\ GAMIFICAÇÃO /
Por que ninguém aguenta mais treinamento tradicional (e o que fazer)
O problema não é o conteúdo, é o formato. O que os games ensinam sobre engajar adultos que trabalham.
Todo gestor já viveu a cena: o treinamento foi caro, o slide estava bonito, a presença foi obrigatória, e duas semanas depois ninguém aplica nada. A conclusão apressada é que "o time não se interessa". A conclusão certa é outra: o formato ignora como adultos aprendem.
Adulto aprende quando três coisas se encontram: relevância (isso resolve um problema meu?), prática (eu faço, não só ouço) e feedback rápido (funcionou ou não?). Reunião com slide não entrega nenhuma das três. Um bom jogo entrega as três ao mesmo tempo, e é por isso que gamificação funciona quando é bem feita.

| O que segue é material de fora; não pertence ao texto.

(* ===== verification/WebSocket.v ===== *)
(** The WebSocket layer of cpp/src/websocket.cpp: the handshake (SHA-1 and
    Base64), the frame codec and the registry of clients.

    A read outside the buffer is [None]: a [Some] result is memory safety. The
    reference for the decoder is [client_frame], a frame as RFC 6455 lets a
    client write it, in any of the three forms of its length. *)

From S2P Require Import Prelude.
#[local] Open Scope Z_scope.

Module WebSocket.

(** * SHA-1 *)

Definition W32 : Z := 2 ^ 32.
Definition add32 (x y : Z) : Z := (x + y) mod W32.
Definition not32 (x : Z) : Z := W32 - 1 - x.
Definition rotl (v n : Z) : Z := Z.lor (Z.shiftl v n mod W32) (Z.shiftr v (32 - n)).

(** The padded buffer: zeros, with the message, the bit 1 and the bit length. *)
Definition sha1_buf (msg : bytes) : bytes :=
  let len := length msg in
  let new_len := (((len + 8) / 64 + 1) * 64)%nat in
  let bit_len := (Z.of_nat len * 8) mod 2 ^ 64 in
  msg ++ [chr 128] ++ replicate (new_len - 8 - S len) NUL ++
  map (fun i => chr (Z.shiftr bit_len ((7 - i) * 8))) [0; 1; 2; 3; 4; 5; 6; 7].

Definition be32 (b0 b1 b2 b3 : ascii) : Z :=
  Z.lor (Z.lor (Z.lor (Z.shiftl (ord b0) 24) (Z.shiftl (ord b1) 16)) (Z.shiftl (ord b2) 8)) (ord b3).
Fixpoint words (s : bytes) : list Z :=
  match s with
  | b0 :: b1 :: b2 :: b3 :: s' => be32 b0 b1 b2 b3 :: words s'
  | _ => []
  end.

Definition at0 (w : list Z) (i : nat) : Z := default 0 (w !! i).
Definition w_next (w : list Z) : Z :=
  let i := length w in
  rotl (Z.lxor (Z.lxor (Z.lxor (at0 w (i - 3)) (at0 w (i - 8))) (at0 w (i - 14))) (at0 w (i - 16))) 1.
Fixpoint w_loop (n : nat) (w : list Z) : list Z :=
  match n with O => w | S n' => w_loop n' (w ++ [w_next w]) end.

Record regs := MkRegs { ra : Z; rb : Z; rc : Z; rd : Z; re : Z }.

Definition sha1_round (w : list Z) (s : regs) (i : nat) : regs :=
  let '(MkRegs a b c d e) := s in
  let (f, k) :=
    if (i <? 20)%nat then (Z.lor (Z.land b c) (Z.land (not32 b) d), 0x5A827999)
    else if (i <? 40)%nat then (Z.lxor (Z.lxor b c) d, 0x6ED9EBA1)
    else if (i <? 60)%nat then (Z.lor (Z.lor (Z.land b c) (Z.land b d)) (Z.land c d), 0x8F1BBCDC)
    else (Z.lxor (Z.lxor b c) d, 0xCA62C1D6) in
  let t := add32 (add32 (add32 (add32 (rotl a 5) f) e) k) (at0 w i) in
  MkRegs t a (rotl b 30) c d.

Definition sha1_chunk (h : regs) (block : bytes) : regs :=
  let s := fold_left (sha1_round (w_loop 64 (words block))) (seq 0 80) h in
  MkRegs (add32 (ra h) (ra s)) (add32 (rb h) (rb s)) (add32 (rc h) (rc s))
         (add32 (rd h) (rd s)) (add32 (re h) (re s)).

(** [for (size_t chunk = 0; chunk < new_len; chunk += 64)] *)
Fixpoint sha1_chunks (n : nat) (h : regs) (buf : bytes) : regs :=
  match n, buf with
  | S n', _ :: _ => sha1_chunks n' (sha1_chunk h (take 64 buf)) (drop 64 buf)
  | _, _ => h
  end.

Definition out32 (x : Z) : bytes :=
  [chr (Z.shiftr x 24); chr (Z.shiftr x 16); chr (Z.shiftr x 8); chr x].

Definition sha1 (msg : bytes) : bytes :=
  let buf := sha1_buf msg in
  let '(MkRegs a b c d e) := sha1_chunks (length buf)
    (MkRegs 0x67452301 0xEFCDAB89 0x98BADCFE 0x10325476 0xC3D2E1F0) buf in
  out32 a ++ out32 b ++ out32 c ++ out32 d ++ out32 e.

(** * Base64 *)

Definition B64 : bytes := lit "ABCDEFGHIJKLMNOPQRSTUVWXYZabcdefghijklmnopqrstuvwxyz0123456789+/".
Definition b64_char (z : Z) : ascii := default NUL (B64 !! Z.to_nat (Z.land z 63)).

(** The bytes three at a time; the last group may be shorter. *)
Fixpoint base64_encode (data : bytes) : bytes :=
  match data with
  | [] => []
  | [x] =>
      let b := Z.shiftl (ord x) 16 in
      [b64_char (Z.shiftr b 18); b64_char (Z.shiftr b 12); "="%char; "="%char]
  | [x; y] =>
      let b := Z.lor (Z.shiftl (ord x) 16) (Z.shiftl (ord y) 8) in
      [b64_char (Z.shiftr b 18); b64_char (Z.shiftr b 12); b64_char (Z.shiftr b 6); "="%char]
  | x :: y :: z :: r =>
      let b := Z.lor (Z.lor (Z.shiftl (ord x) 16) (Z.shiftl (ord y) 8)) (ord z) in
      b64_char (Z.shiftr b 18) :: b64_char (Z.shiftr b 12) :: b64_char (Z.shiftr b 6)
      :: b64_char b :: base64_encode r
  end.

Definition ws_accept_key (client_key : bytes) : bytes :=
  base64_encode (sha1 (client_key ++ lit "258EAFA5-E914-47DA-95CA-C5AB0DC85B11")).

Definition CRLF : bytes := [CR; LF].
Definition ws_handshake_101 (client_key : bytes) : bytes :=
  lit "HTTP/1.1 101 Switching Protocols" ++ CRLF ++
  lit "Upgrade: websocket" ++ CRLF ++
  lit "Connection: Upgrade" ++ CRLF ++
  lit "Sec-WebSocket-Accept: " ++ ws_accept_key client_key ++ CRLF ++ CRLF.

(** The example of RFC 6455, section 1.3. *)
Example accept_key_rfc6455 :
  ws_accept_key (lit "dGhlIHNhbXBsZSBub25jZQ==") = lit "s3pPLMBiTxaQ9kYGzzhZRbK+xOo=".
Proof. vm_compute. reflexivity. Qed.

Gamificar não é dar medalhinha
O erro comum é decorar o treinamento antigo com pontos e troféus. Gamificar de verdade é redesenhar a experiência: transformar a meta em missão com objetivo claro, dar placar visível para gerar disputa saudável, e recompensar o comportamento certo, não só o resultado final. No ConquistaHNK, game criado para a Heineken SPSul, cada venda pontua, cada ciclo tem missão e o ranking atualiza em tempo real para 33 revendas Heineken em SP, PR, SC e RS. O engajamento não é pedido: é consequência.
Por onde começar
Comece pequeno: escolha UMA meta que importa, defina o que pontua, monte um placar simples e um prêmio que o time realmente queira. Rode um ciclo curto, meça participação e ajuste. Jogo bom se equilibra jogando, e treinamento bom também.